The case, Brammer v.Violent Hues Productions LLC, is presented with the following facts according to Nova Southeastern University:
- The photographer/plaintiff took a time-lapse photo of a well-known Washington, D.C. neighborhood – Adams-Morgan
- The defendant uses the photo described above to advertise the Northern Virginia Film Festival
- A cease-and-desist letter was sent to Violent Hues Productions, LLC
- The defendant then removes the offending photo
- The plaintiff sues for copyright infringement
- The defendant claims “fair use”
In a ruling, the Judge stated:
“Violent Hues’ use of the photograph was transformative in function and purpose. While Brammer’s purpose in capturing and publishing the photograph was promotional and expressive, Violent Hues’ purpose in using the photograph was informational: to provide festival attendees with information regarding the local area. Furthermore, this use was non-commercial, because the photo was not used to advertise a product or generate revenue.”
One interesting aspect left untouched by the statement above is that the photographer chose to use a time-lapse photo over a regular photo.
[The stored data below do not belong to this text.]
Lemma star_loop_sound r {A} (k : pos -> caps -> option A) fuel p c a :
  sound r -> star_loop r k fuel p c = Some a ->
  exists q d, den (Star r) (p, c) (q, d) /\ k q d = Some a.
Proof.
  intros Hr. revert p c. induction fuel as [|f IH]; intros p c; simpl.
  - intros H. by exists p, c; split; [apply rtc_refl|].
  - destruct (exec r p c _) as [b|] eqn:E.
    + intros [= ->]. apply Hr in E as (q & d & Hd & Hk).
      destruct (shorter q p) eqn:Hs; [|done].
      apply IH in Hk as (q' & d' & Hd' & Hk). exists q', d'.
      split; [|done]. eapply rtc_l; [|exact Hd']. done.
    + intros H. by exists p, c; split; [apply rtc_refl|].
Qed.

(** The two statements are proved together: a negative lookahead needs the
    completeness of its body to be sound, and the other way round. A pattern's
    meaning does not depend on the captures so far. *)
Definition caps_free (r : re) : Prop :=
  forall p c q c', den r (p, c) (q, c') -> forall d, exists d', den r (p, d) (q, d').

Lemma rtc_caps_free r p c q c' d :
  caps_free r -> den (Star r) (p, c) (q, c') -> exists d', den (Star r) (p, d) (q, d').
Proof.
  intros Hr H. remember (p, c) as x eqn:Ex. remember (q, c') as y eqn:Ey.
  revert p c Ex d. induction H as [x|x [z cz] y [H Hs] _ IH]; intros p c -> d; simplify_eq.
  - exists d. apply rtc_refl.
  - eapply Hr in H as [d' H]. destruct (IH eq_refl _ _ eq_refl d') as [d'' H''].
    exists d''. eapply rtc_l; [|exact H'']. done.
Qed.

Lemma den_caps_free r : caps_free r.
Proof.
  induction r as [|f|r1 IH1 r2 IH2|r1 IH1 r2 IH2|r IH|n r IH| | | |r IH|r IH];
    intros p c q c' H d; simpl in H.
  - simplify_eq. by exists d.
  - destruct H as (a & s & H1 & H2 & ?); simplify_eq/=. exists d, a, s. done.
  - destruct H as ([z cz] & H1 & H2). eapply IH1 in H1 as [d1 H1].
    eapply IH2 in H2 as [d2 H2]. exists d2, (z, d1). done.
  - destruct H as [H|H]; [eapply IH1 in H as [d' H]|eapply IH2 in H as [d' H]];
      exists d'; simpl; eauto.
  - by eapply rtc_caps_free.
  - destruct H as ([z cz] & H & ?); simplify_eq/=. eapply IH in H as [d' H].
    eexists _, (z, d'). done.
  - destruct H as [H ?]; simplify_eq/=. by exists d.
  - destruct H as [H ?]; simplify_eq/=. by exists d.
  - destruct H as [H ?]; simplify_eq/=. by exists d.
  - destruct H as ([z cz] & H & ?); simplify_eq/=. eapply IH in H as [d' H].
    eexists _, (z, d'). done.
  - destruct H as [H ?]; simplify_eq/=. exists d. split; [|done].
    intros [[z cz] Hz]. apply H. eapply IH in Hz as [d' Hz]. by exists (z, d').
Qed.
(* ===== verification/Families.v ===== *)
(** * Strategy families: [engine/family_spec.py], [engine/family_needs.py],
    [engine/generators/base.py]

    The registry of families and the tables derived from it, the
    classification of a strategy item into its family, and the family order of
    a scan. *)

From stdpp Require Import base numbers list strings gmap sorting.
From Stdlib Require Import ZArith Lia Ascii.
From S2P Require Import Prelude PyStr PyDict FamilyAxes.

(** ** Strategy items *)

Record StrategyItem : Type := Item {
  label : string;
  strategy : string;
  is_config : bool;
  protocol : string
}.

#[export] Instance StrategyItem_eq_dec : EqDecision StrategyItem.
Proof. solve_decision. Defined.

(** [StrategyItem(label=..., strategy=...)] with the default fields. *)
Definition mk_item (l s : string) : StrategyItem := Item l s false "tls12".

(** ** The registry *)

Record FamilySpec : Type := Spec {
  name : string;
  protocols : list string;
  expander : string;
  spec_axes : axes;
  label_prefixes : list string;
  aliases : list string;
  spec_triage_tags : list string;
  default_tcp : bool
}.

(** [FAMILY_AXES[name]] raises [KeyError] at import for an unknown name;
    [registry_has_axes] shows that no entry does. *)
Definition _f (n : string) (protos prefixes als triage : list string) (dflt : bool) : FamilySpec :=
  Spec n protos ("_fam_" +:+ n) (default [] (dget n FAMILY_AXES)) prefixes als triage dflt.

Definition TRIAGE_TO_FAMILIES : list (string * list string) :=
  [ ("stall", ["wssize"]);
    ("silent_drop", ["fake"; "hostfake"; "fakedsplit"; "multisplit"; "multi_fake"]);
    ("rst_at_sni", ["multisplit"; "fakedsplit"; "multidisorder"]);
    ("quic_drop", ["quic_fake"; "quic_ipfrag"]);
    ("udp_blocked", ["udp_discord"]) ].
(* ===== verification/TcpFanout.v ===== *)
(** * Curl fan-out batches: [engine/tcp_fanout.py]

    Domains whose requests need special curl options run alone; the others are
    grouped into batches of one curl profile. *)

From stdpp Require Import base numbers list strings.
From Stdlib Require Import ZArith Lia Ascii.
From S2P Require Import Prelude PyStr.

#[local] Open Scope Z_scope.

(** [engine/config.py] *)
Definition GOOGLEVIDEO_RANGE_SIZE : Z := 17408.

Definition _SPECIAL_DOMAIN_MARKERS : list string := ["googlevideo"].

(** The double quote. *)
Definition dquote : string := String "034"%char EmptyString.

Record CurlProfile : Type := CurlProf { use_ech : bool; headers_extra : string; special : bool }.

#[export] Instance CurlProfile_eq_dec : EqDecision CurlProfile.
Proof. solve_decision. Defined.

Section Fanout.
Context (protocol : string) (disable_ech : bool).

Definition curl_profile (domain : string) : CurlProfile :=
  let is_http := String.eqb protocol "http" in
  let dom := before "/" (lower domain) in
  let is_gv := negb is_http && existsb (fun m => contains m dom) _SPECIAL_DOMAIN_MARKERS in
  let use_ech := negb is_http && negb disable_ech && negb is_gv in
  let range_end := GOOGLEVIDEO_RANGE_SIZE - 1 in
  let headers_extra :=
    if is_gv then ", " +:+ dquote +:+ "Range" +:+ dquote +:+ ": " +:+ dquote +:+ "bytes=0-"
                    +:+ str_of_Z range_end +:+ dquote
    else "" in
  CurlProf use_ech headers_extra is_gv.

Definition profiles_compatible (a b : CurlProfile) : bool :=
  Bool.eqb (use_ech a) (use_ech b) && String.eqb (headers_extra a) (headers_extra b)
  && Bool.eqb (special a) (special b).

(** The locals of [fanout_batches]. *)
Record fanout_state : Type := Fanout {
  batches : list (list string); bucket : list string; bucket_profile : option CurlProfile
}.

Definition flush (n : nat) (st : fanout_state) : fanout_state :=
  match bucket st with
  | [] => st
  | _ => Fanout (batches st ++ windows n (bucket st)) [] None
  end.

Definition fanout_step (n : nat) (st : fanout_state) (domain : string) : fanout_state :=
  let prof := curl_profile domain in
  if special prof then
    let st := flush n st in Fanout (batches st ++ [[domain]]) (bucket st) (bucket_profile st)
  else
    match bucket_profile st with
    | None => Fanout (batches st) [domain] (Some prof)
    | Some bp =>
        if profiles_compatible bp prof then
          Fanout (batches st) (bucket st ++ [domain]) (bucket_profile st)
        else let st := flush n st in Fanout (batches st) [domain] (Some prof)
    end.

Definition fanout_batches (curl_parallel : Z) (domains : list string) : list (list string) :=
  let n := Z.to_nat (Z.max 1 curl_parallel) in
  if Nat.eqb n 1 then (fun d => [d]) <$> domains
  else batches (flush n (foldl (fanout_step n) (Fanout [] [] None) domains)).

Definition fanout_allowed (curl_parallel : Z) (use_family_gates : bool) (domains : list string)
    : bool * string :=
  if curl_parallel <=? 1 then (false, "curl_parallel<=1")
  else if use_family_gates then (false, "family_gates active (per-domain need_* chain)")
  else
    match filter (fun d => special (curl_profile d) = true) domains with
    | [] => (true, "")
    | specials =>
        (true, "special domains run solo: " +:+ join ", " (take 3 specials)
               +:+ (if Nat.ltb 3 (length specials)
                    then " +" +:+ str_of_Z (Z.of_nat (length specials) - 3) else ""))
    end.

(** ** Batches *)

Lemma profiles_compatible_spec a b : profiles_compatible a b = true <-> a = b.
Proof.
  unfold profiles_compatible. rewrite !andb_true_iff, !eqb_true_iff, String.eqb_eq.
  destruct a, b; simpl. split; [by intros [[-> ->] ->]|by intros [= -> -> ->]].
Qed.

(** A batch that one curl process can run. *)
Definition batch_ok (n : nat) (b : list string) : Prop :=
  (0 < length b <= n)%nat /\
  exists prof, Forall (fun d => curl_profile d = prof) b /\ (special prof = true -> length b = 1%nat).

Definition fanout_inv (n : nat) (done : list string) (st : fanout_state) : Prop :=
  concat (batches st) ++ bucket st = done /\ Forall (batch_ok n) (batches st) /\
  match bucket_profile st with
  | None => bucket st = []
  | Some bp => special bp = false /\ bucket st <> [] /\ Forall (fun d => curl_profile d = bp) (bucket st)
  end.

Lemma flush_inv n done st :
  (0 < n)%nat -> fanout_inv n done st ->
  fanout_inv n done (flush n st) /\ bucket (flush n st) = [] /\ bucket_profile (flush n st) = None.
Proof.
  intros Hn (Hc & Hb & Hp). unfold flush. destruct (bucket st) as [|d ds] eqn:E.
  { destruct (bucket_profile st) eqn:Ep; [by destruct Hp as (_ & ? & _)|].
    split; [|done]. split_and!; [by rewrite E|done|by rewrite Ep]. }
  rewrite <- E in *. split; [|done]. destruct (bucket_profile st) as [bp|]; [|by rewrite E in Hp].
  destruct Hp as (Hs & _ & Hp). split_and!; simpl; [|apply Forall_app; split; [done|]|done].
  - by rewrite concat_app, windows_concat, app_nil_r.
  - apply Forall_forall. intros b Hin. split; [by eapply windows_bounds|]. exists bp.
    split; [|by rewrite Hs]. apply Forall_forall. intros x Hx. rewrite Forall_forall in Hp. apply Hp.
    rewrite <- (windows_concat n (bucket st)) by done.
    apply list_elem_of_In, in_concat. exists b. by rewrite <- !list_elem_of_In.
Qed.

Lemma fanout_step_inv n done st d :
  (0 < n)%nat -> fanout_inv n done st -> fanout_inv n (done ++ [d]) (fanout_step n st d).
Proof.
  intros Hn Hi. pose proof (flush_inv n done st Hn Hi) as (Hf & Hb & Hp).
  unfold fanout_step. destruct (special (curl_profile d)) eqn:Hs.
  - destruct Hf as (Hc & Hok & _). unfold fanout_inv; simpl; rewrite Hb, Hp. split; [|split; [|done]].
    + rewrite Hb, app_nil_r in Hc. by rewrite concat_app, <- Hc, app_nil_r.
    + apply Forall_app. split; [done|]. constructor; [|done]. split; [simpl; lia|].
      exists (curl_profile d). split; [by constructor|done].
  - assert (Hnew : fanout_inv n (done ++ [d])
      (Fanout (batches (flush n st)) [d] (Some (curl_profile d)))).
    { destruct Hf as (Hc & Hok & _). rewrite Hb, app_nil_r in Hc.
      unfold fanout_inv; simpl; split_and!; [by rewrite <- Hc|done..|by constructor]. }
    destruct (bucket_profile st) as [bp|] eqn:Ebp.
    + destruct (profiles_compatible bp (curl_profile d)) eqn:Ec; [|exact Hnew].
      apply profiles_compatible_spec in Ec. destruct Hi as (Hc & Hok & Hbp). rewrite Ebp in Hbp.
      destruct Hbp as (Hsp & Hne & Hall). unfold fanout_inv; simpl.
      split_and!; [by rewrite app_assoc, Hc|done|done|by destruct (bucket st)|].
      apply Forall_app. by split; [|constructor].
    + destruct Hi as (Hc & Hok & Hbp). rewrite Ebp in Hbp. rewrite Hbp, app_nil_r in Hc.
      unfold fanout_inv; simpl; split_and!; [by rewrite <- Hc|done..|by constructor].
Qed.

(** Fan-out batches partition the domains in order; no batch is empty or larger than the
    parallelism, all domains of a batch have one curl profile, and a special domain is
    always alone. *)
Theorem fanout_batches_spec curl_parallel domains :
  concat (fanout_batches curl_parallel domains) = domains /\
  Forall (batch_ok (Z.to_nat (Z.max 1 curl_parallel))) (fanout_batches curl_parallel domains).
Proof.
  unfold fanout_batches. set (n := Z.to_nat (Z.max 1 curl_parallel)).
  assert (Hn : (0 < n)%nat) by lia. clearbody n.
  destruct (Nat.eqb_spec n 1) as [->|_].
  { split.
    - induction domains as [|d ds IH]; [done|]. rewrite fmap_cons. cbn [concat]. by rewrite IH.
    - apply Forall_fmap, Forall_forall. intros d _. split; [simpl; lia|].
      exists (curl_profile d). split; [by constructor|done]. }
  assert (Hi : forall ds pre st, fanout_inv n pre st -> fanout_inv n (pre ++ ds) (foldl (fanout_step n) st ds)).
  { induction ds as [|d ds IH]; intros pre st H; simpl; [by rewrite app_nil_r|].
    rewrite (cons_middle d pre ds), app_assoc. apply IH. by apply fanout_step_inv. }
  destruct (flush_inv n _ _ Hn (Hi domains [] (Fanout [] [] None) ltac:(split_and!; done)))
    as ((Hc & Hok & _) & Hb & _).
  rewrite Hb, app_nil_r in Hc. by split.
Qed.

(** Without special domains and over HTTP every domain has the same profile. *)
Lemma http_profile d e : protocol = "http" -> curl_profile d = curl_profile e.
Proof. intros H. unfold curl_profile. by rewrite H. Qed.
End Fanout.

Example fanout_ex :
  fanout_batches "tls12" false 2 ["a.com"; "b.com"; "rr1.googlevideo.com"; "c.com"; "d.com"; "e.com"]
  = [["a.com"; "b.com"]; ["rr1.googlevideo.com"]; ["c.com"; "d.com"]; ["e.com"]].
Proof. vm_compute. reflexivity. Qed.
One can only assume this is because the time-lapse photo made for a more compelling scene but, again, as any photographer will tell you, taking such a shot is no easy task. According to this ruling there is some kind of informational position for a time-lapse photo, although what that would be remains a mystery.
The ruling continues:
“In addition to being transformative and non-commercial, Violent Hues’ use of the photo was also in good faith. The record indicates that Mr. Mico, Violent Hues’ owner, found the photo online and saw no indication that it was copyrighted. Mr. Mico attests that he thus believed the photo was publically available. This good faith is further confirmed by the fact that as soon as Violent Hues learned that the photo may potentially be copyrighted, it removed the photo from its website.”
The ruling then goes on to describe Violent Hues actions as being in good faith and even cites Violent Hues ignorance as to the existence of a copyright on the photo as being evidence of a simple, non-malicious error. That may be well and true but a copyright exists the moment a creative work is placed into “tangible media.” Further, the artist is under no obligation to note copyright on a work.
The ruling continues:
“However, if the disputed use of the copyrighted work ‘is not related to its mode of expression but rather to its historical facts,’ then the creative nature of the work is mitigated.’ (citation omitted) The photograph in question contained creative elements (such as lighting and shutter speed choices) but was also a factual depiction of a real-world location: the Adams Morgan neighborhood in Washington, D.C. Violent Hues’ used the photo purely for its factual content, to provide festival attendees a depiction of the Adams Morgan neighborhood.”
The ruling then moves into the lack of damages from Violent Hues misuse of Brammers’ copyrighted work, even citing licenses he granted after Violent Hues’ abuse of his copyright against him, using these deals as proof that there was no adverse impact on Brammer from a financial standpoint. But that scope is much too idiosyncratic and personal and perhaps not what is meant by an “adverse market impact.” The adverse market impact comes from the initial licensing of the media which then apparently gives others free reign to use that media, in different contexts, without paying a license.
Though limited in impact, the ruling is nonetheless quite terrifying from the standpoint of photographers who already struggle to keep their work under lock and key.